WORK ITEM — Below are the entries; give again exactly the lines from the one mentioning "destruct r as" through the one mentioning "-> Prop) (write", inclusive.

====

Lemma poll_listed n got rx b w k :
  k ∈ dom (table b) ->
  let '(_, _, b', _) := poll_loop n got rx b w in k ∈ dom (table b') \/ takes_off (our_addr b w) rx.
Proof using.
  revert got rx b w. induction n as [|n IH]; intros got rx b w Hk; [by destruct rx; left|]. cbn [poll_loop].
  destruct rx as [|[[now d]|] rx]; [by left| |by left]. unfold on_packet. destruct (Dns.parse (take 4096 d)) as [m|] eqn:Hm.
  - pose proof (absorb_listed now (take 4096 d) (records m) b w k Hk) as Ha.
    pose proof (absorb_keeps_ours now (take 4096 d) (records m) b w) as Ho. destruct (absorb now _ _ b w) as [b1 w1].
    cbn [fst snd] in Ha, Ho. destruct Ha as [Hl|Hl].
    + set (w2 := if advertising b1 then _ else _). assert (Ho2 : our_addr b1 w2 = our_addr b w).
      { rewrite <- Ho. subst w2. destruct (advertising b1); [|done]. unfold answer. case_match; [|done].
        unfold send_multicast, send_to, our_addr, link_local_of. by repeat case_match. }
      specialize (IH (got + 1) rx b1 w2 Hl). destruct (poll_loop n _ rx b1 w2) as [[[? ?] b2] ?]. destruct IH as [IH|(u & e & m' & Hin & H1 & H2)]; [by left|].
      right. rewrite <- Ho2. exists u, e, m'. split_and!; [by right|done|done].
    + destruct (poll_loop n _ rx b1 _) as [[[? ?] b2] ?]. right. exists now, d, m. split_and!; [by left|done|done].
  - specialize (IH (got + 1) rx b w Hk). destruct (poll_loop n _ rx b w) as [[[? ?] b2] ?]. destruct IH as [IH|(u & e & m' & Hin & H1 & H2)]; [by left|].
    right. exists u, e, m'. split_and!; [by right|done|done].
Qed.

(** *** Names *)

Section Naming.
Context (i a : list byte).

Definition about (q : list byte * (list byte * Z)) : Prop := q.1 = i /\ q.2.1 = a.
#[local] Instance about_dec q : Decision (about q).
Proof using. unfold about. apply _. Defined.

(** When this instance was asked for its name at this address. *)
Definition asked_at (l : list (Z * (list byte * Target))) : list Z :=
  (filter (fun e : Z * (list byte * Target) => e.2.1 = i /\ t_addr e.2.2 = a) l).*1.

Definition spaced : list Z -> Prop := StronglySorted (fun u v => u + 3000 <= v).

(** [l]: the times so far. *)
Record naming (now : Z) (m : gmap (list byte) (Z * Z)) (l : list Z) : Prop := mkNaming {
  nm_spaced : spaced l;
  nm_none : m !! i = None -> l = [];
  nm_some : forall n last, m !! i = Some (n, last) -> len l <= n <= PROBE_NAME_MAX /\ last <= now /\ Forall (fun u => u <= last) l
}.

Lemma naming_later now now' m l : now <= now' -> naming now m l -> naming now' m l.
Proof using. intros Hle [H1 H2 H3]. split; try done. intros n last Hm. destruct (H3 n last Hm) as (? & ? & ?). split_and!; try done; lia. Qed.

Lemma naming_fewer now m l k : naming now m (l ++ k) -> naming now m l.
Proof using.
  intros [H1 H2 H3]. split.
  - by eapply StronglySorted_app_1_l.
  - intros Hm. specialize (H2 Hm). by apply app_eq_nil in H2 as [? _].
  - intros n last Hm. destruct (H3 n last Hm) as (Hl & ? & Hf). rewrite len_app in Hl. pose proof (len_nonneg k).
    apply Forall_app in Hf as [Hf _]. split_and!; [lia|lia|done|done].
Qed.

Lemma backoff_pos n : 3000 <= probe_name_backoff n.
Proof using. unfold probe_name_backoff. repeat case_match; lia. Qed.

(** One more attempt. *)
Lemma naming_more now m l n (more : list Z) :
  n <= PROBE_NAME_MAX -> len l + 1 <= n -> Forall (fun u => u + 3000 <= now) l -> more = [now] \/ more = [] ->
  naming now m l -> naming now (<[i := (n, now)]> m) (l ++ more).
Proof using.
  intros Hn Hl Hf Hmore [H1 H2 H3]. split.
  - destruct Hmore as [->| ->]; [|by rewrite app_nil_r]. apply StronglySorted_app_2; [|done|by repeat constructor].
    intros u v Hu ->%list_elem_of_singleton. rewrite Forall_forall in Hf. by apply Hf.
  - by rewrite lookup_insert_eq.
  - rewrite lookup_insert_eq. intros n' last [= <- <-].
    assert (Hle : Forall (fun u => u <= now) l) by (eapply Forall_impl; [exact Hf|]; cbn; lia).
    destruct Hmore as [->| ->]; rewrite ?app_nil_r, ?len_app; [change (len [now]) with 1|pose proof (len_nonneg l)]; split_and!; try lia; try done.
    apply Forall_app. split; [done|]. apply Forall_cons_2; [lia|constructor].
Qed.

Definition during (now : Z) (l : list Z) (k : Asking) : list Z := l ++ ((fun _ => now) <$> filter about (to_probe k)).

Lemma ask_naming now known l k p :
  known !! a = None -> naming now (a_probed k) (during now l k) -> naming now (a_probed (ask now known k p)) (during now l (ask now known k p)).
Proof using.
  intros Hknown Hk. unfold ask. destruct (p_addr p) as [b|] eqn:Hb; [|done]. destruct (p_port p =? 0); [done|].
  destruct (negb (bool_decide (known !! b = None))) eqn:Hnamed.
  - assert (Hne : b <> a) by (intros ->; rewrite Hknown in Hnamed; by rewrite bool_decide_true in Hnamed).
    unfold ask_named. case_match; [|done]. cbn [a_probed]. unfold during. cbn [to_probe]. rewrite filter_app, filter_cons_False by (by intros [_ ?]).
    by rewrite filter_nil, app_nil_r.
  - unfold ask_unnamed. destruct (decide (p_instance p = i)) as [Hi|Hi].
    + rewrite Hi. pose proof Hk as [K1 K2 K3]. set (n := during now l k) in *.
      assert (Hone : forall j, len n + 1 <= j -> j <= PROBE_NAME_MAX -> Forall (fun u => u + 3000 <= now) n ->
        naming now (<[i := (j, now)]> (a_probed k)) (during now l (mkAsking (a_accepting k) (<[i := (j, now)]> (a_probed k)) (to_probe k ++ [(i, (b, p_port p))])))).
      { intros j Hj Hm Hf. unfold during. cbn [to_probe]. rewrite filter_app, fmap_app, app_assoc. apply naming_more; try done.
        rewrite filter_cons, filter_nil. case_decide; [by left|by right]. }
      destruct (a_probed k !! i) as [[j last]|] eqn:Hm.
      * destruct (K3 j last eq_refl) as ((Hl & _) & Hlast & Hf). destruct (_ && _) eqn:Hdue; [|done]. apply andb_true_iff in Hdue as [Hj Hback].
        cbn [a_probed]. pose proof (backoff_pos j). unfold duration_since, PROBE_NAME_MAX in *. apply Hone; [lia|unfold PROBE_NAME_MAX; lia|].
        eapply Forall_impl; [exact Hf|]. cbn. lia.
      * cbn [a_probed]. apply Hone; rewrite ?(K2 eq_refl); [by vm_compute|by vm_compute|constructor].
    + destruct (match a_probed k !! p_instance p with Some (_, _) => _ | None => _ end) as [j []]; [|done]. cbn [a_probed].
      unfold during. cbn [to_probe]. rewrite filter_app, filter_cons_False, filter_nil, app_nil_r by (by intros [? _]).
      destruct Hk as [K1 K2 K3]. split; [done|by rewrite lookup_insert_ne|]. intros n last. rewrite lookup_insert_ne by done. apply K3.
Qed.
Lemma lockdown_is_read_witness :
  lockdown_active (dump_of [[lookup_rule]] (Some ([kill_switch], done_)))
  = (true, dump_of [[lookup_rule]] (Some ([kill_switch], done_))).
Proof.
  refine (proj1 (lockdown_is_read _ _ [[lookup_rule]] (Some ([kill_switch], done_)) _ _) eq_refl).
  - apply Forall_cons_2; [|apply Forall_nil_2]. split; [|vm_compute; discriminate].
    apply Forall_cons_2; [|apply Forall_nil_2]. repeat split; vm_compute; discriminate || done.
  - intros l d [= <- <-]. split; [apply Forall_cons_2; [|apply Forall_nil_2]|]; repeat split; vm_compute; discriminate || done.
Defined.

Example no_kill_switch :
  (lockdown_active (dump_of [[lookup_rule]] (Some ([lookup_rule], done_)))).1 = false /\
  (lockdown_active (dump_of [[lookup_rule]] None)).1 = true.
Proof. by vm_compute. Qed.

(** A datagram cut short answers that no kill-switch is in force. *)
Example a_truncated_dump_is_open :
  (lockdown_active [take 60 (datagram [lookup_rule; kill_switch])]).1 = false.
Proof. by vm_compute. Qed.

(** An error that is cut short passes the length check and is then read. *)
Example a_short_error_panics : Nl80211.genl_answer (hdr_bytes (mkNlMsgHdr 16 NLMSG_ERROR 0 1 0)) = None.
Proof. by vm_compute. Qed.

(** The family of nl80211, and the frequency of an interface. *)
Example a_family_is_read :
  Nl80211.family_of (hdr_bytes (mkNlMsgHdr 28 16 0 1 0) ++ replicate 4 (to_u8 0) ++ attr_bytes (1, le 2 33)) = Some (Ok 33) /\
  Nl80211.freq_of (hdr_bytes (mkNlMsgHdr 28 33 0 1 0) ++ replicate 4 (to_u8 0) ++ attr_bytes (3, le 4 9) ++ attr_bytes (38, le 4 5520)) = Some (Ok 5520).
Proof. by vm_compute. Qed.

End ToyNetlink.
(** Deletes at a priority remove every rule there is, up to their number. *)
Lemma sweep_at_spec p n w : Heeds W -> is_u32 p ->
  (length (filter (at_priority p) (ours w)) <= n)%nat ->
  ours (sweep_at n p w).2 = filter (fun r => ~ at_priority p r) (ours w).
Proof.
  intros Hh Hp. revert w. induction n as [|n IH]; intros w Hn.
  - symmetry. apply filter_everyone. intros r Hr Hpr.
    assert (r ∈ filter (at_priority p) (ours w)) as Hin by by apply list_elem_of_filter.
    destruct (filter (at_priority p) (ours w)); [by apply not_elem_of_nil in Hin|cbn in Hn; lia].
  - cbn [sweep_at]. destruct (delete_spec p w Hh Hp) as [Hyes Hno].
    destruct (decide (Exists (at_priority p) (ours w))) as [He|He].
    + destruct (Hyes He) as (Hok & l1 & r & l2 & E & Hr & E').
      destruct (del_rule_at p w) as [res w'] eqn:Ed. cbn [fst snd] in *. rewrite Hok.
      specialize (IH w'). destruct (sweep_at n p w') as [k w'']. cbn [snd] in *. rewrite IH, E, E'.
      * rewrite !filter_app, filter_cons, (decide_False (P := ~ at_priority p r)) by tauto. done.
      * rewrite E in Hn. rewrite E'. rewrite filter_app, filter_cons, decide_True in Hn by done.
        rewrite filter_app, length_app in *. cbn [length] in Hn. lia.
    + destruct (Hno He) as [Hok Ho]. destruct (del_rule_at p w) as [res w']. cbn [fst snd] in *. rewrite Hok. cbn [snd].
      rewrite Ho. symmetry. apply filter_everyone. intros r Hr Hpr. apply He, Exists_exists. eauto.
Qed.

(** Rules at the priorities of this daemon, few enough for the sweep. *)
Definition few (l : list Rule) : Prop :=
  (length l <= 8)%nat /\ forall r, r ∈ l -> r_priority r ∈ RULE_PRIORITIES.

Lemma exempt_u32 : is_u32 RULE_PRIORITY_EXEMPT.
Proof. unfold is_u32, RULE_PRIORITY_EXEMPT. lia. Qed.
Lemma plain_u32 : is_u32 RULE_PRIORITY_PLAIN.
Proof. unfold is_u32, RULE_PRIORITY_PLAIN. lia. Qed.

Lemma sweep_sessions w : sessions (sweep RULE_PRIORITIES w).2 = sessions w.
Proof.
  unfold RULE_PRIORITIES. cbn [sweep]. pose proof (sweep_at_sessions _ 8 w exempt_u32) as Hs.
  destruct (sweep_at 8 RULE_PRIORITY_EXEMPT w) as [a w1]. pose proof (sweep_at_sessions _ 8 w1 plain_u32) as Hs'.
  destruct (sweep_at 8 RULE_PRIORITY_PLAIN w1) as [b w2]. cbn [snd] in *. congruence.
Qed.

Lemma sweep_spec w : Heeds W -> few (ours w) -> ours (sweep RULE_PRIORITIES w).2 = [].
Proof.
  intros Hh [Hl Hp]. unfold RULE_PRIORITIES. cbn [sweep].
  assert (Hfew : forall (P : Rule -> Prop) `{forall r, Decision (P r)} (l : list Rule), (length (filter P l) <= length l)%nat).
  { intros P ? l. apply length_filter. }
  pose proof (sweep_at_spec RULE_PRIORITY_EXEMPT 8 w Hh exempt_u32 ltac:(etransitivity; [apply Hfew|done])) as Ho.
  destruct (sweep_at 8 RULE_PRIORITY_EXEMPT w) as [a w1]. cbn [snd] in *.
  pose proof (sweep_at_spec RULE_PRIORITY_PLAIN 8 w1 Hh plain_u32) as Ho'.
  destruct (sweep_at 8 RULE_PRIORITY_PLAIN w1) as [b w2]. cbn [snd] in *. rewrite Ho', Ho.
  - apply elem_of_nil_inv. intros r Hr. apply list_elem_of_filter in Hr as [Ha Hr]. apply list_elem_of_filter in Hr as [Hb Hr].
    apply Hp in Hr. unfold RULE_PRIORITIES, at_priority in *. set_solver.
  - rewrite Ho. etransitivity; [apply Hfew|]. etransitivity; [apply Hfew|done].
Qed.

Lemma remove_rule_spec w :
  sessions (remove_rule w).2 = sessions w /\ (Heeds W -> few (ours w) -> ours (remove_rule w).2 = []).
Proof.
  pose proof (sweep_sessions w) as Hs. pose proof (sweep_spec w) as Ho. unfold remove_rule, bind, ret.
  by destruct (sweep RULE_PRIORITIES w).
Qed.

(** The rule that [add_rule] is for. *)
Definition our_rule (exempt : bool) (r : Rule) : Prop :=
  r_oif r = ifc /\ r_priority r = priority_of exempt /\ (r_uids r).1 = (r_uids r).2.

Lemma priority_u32 e : is_u32 (priority_of e).
Proof. destruct e; unfold is_u32, priority_of, RULE_PRIORITY_EXEMPT, RULE_PRIORITY_PLAIN; lia. Qed.
(* ===== verification/Steps.v ===== *)
(** * What a session does to its world

    The sessions of [Connection] and [Outbound] reach the daemon, the clients and the network
    only through the operations of their classes.  So whatever those operations keep, a session
    keeps, for any peer: the lemmas here turn what an implementation of the classes promises,
    one operation at a time, into what holds of every run. *)

From S2P Require Import Prelude Crypto Framing Frames Sharing Channel Ukey2Crypto Handshake Fsm Payload Upgrade Stream Connection Outbound.
From S2P Require Http Send.

#[local] Set Default Proof Using "Type*".

(** The link of each kind of state. *)
Class Linked `{World} `{Rand} (S : Type) : Type := link_of : S -> Link.
#[export] Instance linked_link `{World} `{Rand} : Linked Link := fun l => l.
#[export] Instance linked_plain `{World} `{Rand} : Linked Plain := p_link.
#[export] Instance linked_conn `{World} `{Rand} : Linked Conn := link.

Section Keeps.
Context `{World} `{Rand} `{Hmac} `{Cipher} `{Memcmp}.
(** What is to be kept, of the world and of what was observed. *)
Context (I : world -> list Obs -> Prop).

Definition holds {S : Type} `{!Linked S} (s : S) : Prop := I (wld (link_of s)) (trace (link_of s)).
Definition keeps {S : Type} `{!Linked S} {A} (m : M S A) : Prop := forall s, holds s -> holds (m s).2.

(** An operation of the world that is not observed. *)
Definition calm {A} (f : world -> A * world) : Prop := forall w tr, I w tr -> I (f w).2 tr.

(** What is observed without meaning anything for [I]. *)
Definition ordinary (o : Obs) : Prop :=
  match o with Asked _ _ _ _ | Opened _ _ => False | _ => True end.

Record steady : Prop := mkSteady {
  st_log : forall w tr o, ordinary o -> I w tr -> I w (tr ++ [o]);
  st_write : forall s b, calm (write_all s b);
  st_ready : calm ready_within;
  st_rounds : calm rounds;
  st_clone : forall s, calm (try_clone s);
  st_cancelled : calm cancelled;
  st_notice : forall n w tr, I w tr -> I (notice n w) tr
}.

Section Walk.
Context {S : Type} `{!Linked S}.

Lemma keeps_ret {A} (a : A) : keeps (ret a : M S A).
Proof. by intros s. Qed.
Lemma keeps_throw {A} e : keeps (throw e : M S A).
Proof. by intros s. Qed.
Lemma keeps_lift {A} (r : result A IoError) : keeps (lift r : M S A).
Proof. by intros s. Qed.
Lemma keeps_invalid {A E} (r : result A E) : keeps (invalid r : M S A).
Proof. intros s. by destruct r. Qed.
Lemma keeps_bind {A B} (m : M S A) (k : A -> M S B) : keeps m -> (forall a, keeps (k a)) -> keeps (mbind m k).
Proof. intros Hm Hk s Hs. unfold mbind. specialize (Hm s Hs). destruct (m s) as [[a|e] s']; [by apply Hk|done]. Qed.
Lemma keeps_attempt {A} (m : M S A) : keeps m -> keeps (attempt m).
Proof. intros Hm s Hs. unfold attempt. specialize (Hm s Hs). by destruct (m s). Qed.
(** A step that leaves the link's world and trace alone. *)
Lemma keeps_same {A} (m : M S A) :
  (forall s, wld (link_of (m s).2) = wld (link_of s) /\ trace (link_of (m s).2) = trace (link_of s)) -> keeps m.
Proof. intros Hm s Hs. unfold holds. by destruct (Hm s) as [-> ->]. Qed.
End Walk.
Lemma ends_guarded (body : Thread) n : ends (body n) -> ends (guarded id body n).
Proof.
  intros Hb base j0 j Hg. specialize (Hb base j0 j Hg). unfold guarded, andthen. destruct (body n j) as [[|] j1]; [|exact Hb].
  destruct Hb as [(l & st & cs & k & Ha & Hu & Hc) _]. pose proof (finish_acts j1) as Hf. pose proof (finish_frees j1) as Hs.
  destruct (finish_ id j1) as [[] j2]. cbn [snd pure] in *. constructor; [|exact Hs]. exists l, st, cs, (S k). split_and!; [|done|done].
  rewrite Hf, Ha, <- !app_assoc. do 3 f_equal. change [Ended id] with (replicate 1 (Ended id)). rewrite <- replicate_add. f_equal. lia.
Qed.

End Thread.
End Ending.

(** ** The threads, and the calls that start them *)

Section Accounts.
Context `{Airdrop_} `{Ec} `{Digest} `{Hmac} `{Cipher} `{Memcmp} `{Send.Gzip} `{Send.Odc}.

Lemma receiving_ends id peer reader sock boot n : ends id peer (receiving id peer reader sock boot n).
Proof.
  apply ends_andthen; [apply smooth_serve|]. intros [outcome|]; [apply ends_finished|apply ends_running].
Qed.

Lemma sending_ends id peer reader sock device endpoint boot mediums files n :
  ends id peer (sending id reader sock device endpoint boot mediums files n).
Proof.
  apply ends_andthen; [apply smooth_send|]. intros [outcome|]; [apply ends_report|apply ends_running].
Qed.

Lemma smooth_after_failure id peer target inst e : smooth id peer (after_failure target inst e).
Proof.
  assert (Hset : forall f : Daemon -> unit * Daemon, (forall d, callbacks (f d).2 = callbacks d) -> smooth id peer (access f)).
  { intros f Hf. apply smooth_access. intros c d. unfold member. by rewrite Hf. }
  unfold after_failure. apply smooth_andthen; [destruct e; try apply smooth_pure; by apply Hset|]. intros [].
  apply smooth_andthen; [destruct e; (apply smooth_pure || apply smooth_syscall)|]. intros k.
  apply smooth_andthen; [destruct k; (apply smooth_pure || by apply Hset)|]. intros []. apply smooth_pure.
Qed.

Lemma sending_airdrop_ends id peer target inst items name model n :
  ends id peer (sending_airdrop id target inst items name model n).
Proof.
  apply ends_andthen; [apply smooth_airdrop|]. intros r.
  assert (Hgo : forall m, smooth id peer m -> ends id peer (andthen (arm_abort_ id None) (fun _ => andthen m (fun status =>
    andthen (announce (OnTransferFinished id status)) (fun _ => andthen (finish_ id) (fun _ => pure true)))))).
  { intros m Hm. apply ends_andthen; [apply smooth_arm_abort|]. intros []. apply ends_andthen; [done|]. intros st. apply ends_finished. }
  destruct r as [[]|[]]; try apply ends_running; apply Hgo; (apply smooth_pure || apply smooth_after_failure).
Qed.

Lemma mux_open_keeps {W} (I : W -> Prop) (write : list byte -> W -> bool * W) spawned frames w :
  (forall b w, I w -> I (write b w).2) -> I w -> I (Mux.open write spawned frames w).2.
Proof.
  intros Hw Hi. unfold Mux.open. cbv zeta. set (b1 := Framing.encode _). pose proof (Hw b1 w Hi) as Ha. destruct (write b1 w) as [[] w1]; [|done].
  destruct (FrameStream.next frames) as [[ready|e] f]; [|done]. destruct (_ <? _); [done|]. destruct ready as [|b l]; [done|].
  destruct (_ =? _); [|done]. set (b2 := Framing.encode _). pose proof (Hw b2 w1 Ha) as Hb. by destruct (write b2 w1) as [[] w2].
Qed.

Lemma smooth_open_mux id peer reader sock : smooth id peer (open_mux reader sock).
Proof.
  apply smooth_andthen; [apply smooth_syscall|]. intros sp.
  assert (Hk : forall (I : Job -> Prop) j, (forall b j, I j -> I (syscall (put sock b) j).2) -> I j ->
    I (let (r, j) := Mux.open (fun b j => syscall (put sock b) j) sp (FrameStream.new (reads reader)) j in
       (match r with Ok frames => Ok (packets sock frames) | Err e => Err e end, j)).2).
  { intros I j HI Hj. pose proof (mux_open_keeps I (fun b j => syscall (put sock b) j) sp (FrameStream.new (reads reader)) j HI Hj) as Hm.
    by destruct (Mux.open _ _ _ _). }
  split.
  - intros base ms j Hj. exists ms. apply (Hk (kept id peer base ms [])); [|done]. intros b j'. apply stays_syscall.
  - intros c Hc j. apply (Hk (registered c)). intros b j'. apply regular_syscall.
Qed.

(** *** What a call comes to *)

(** Where a thread is that has started in [j]. *)
Definition account (id : Z) (j : Job) (r : bool * Job) : Prop :=
  let (e, j') := r in if e then over id (acts j) j j' else exists l, acts j' = acts j ++ l /\ Forall unfinished l.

====

SOLUTION TO THE EXERCISE —
  destruct r as [[]|[]]; try apply ends_running; apply Hgo; (apply smooth_pure || apply smooth_after_failure).
Qed.

Lemma mux_open_keeps {W} (I : W -> Prop) (write : list byte -> W -> bool * W) spawned frames w :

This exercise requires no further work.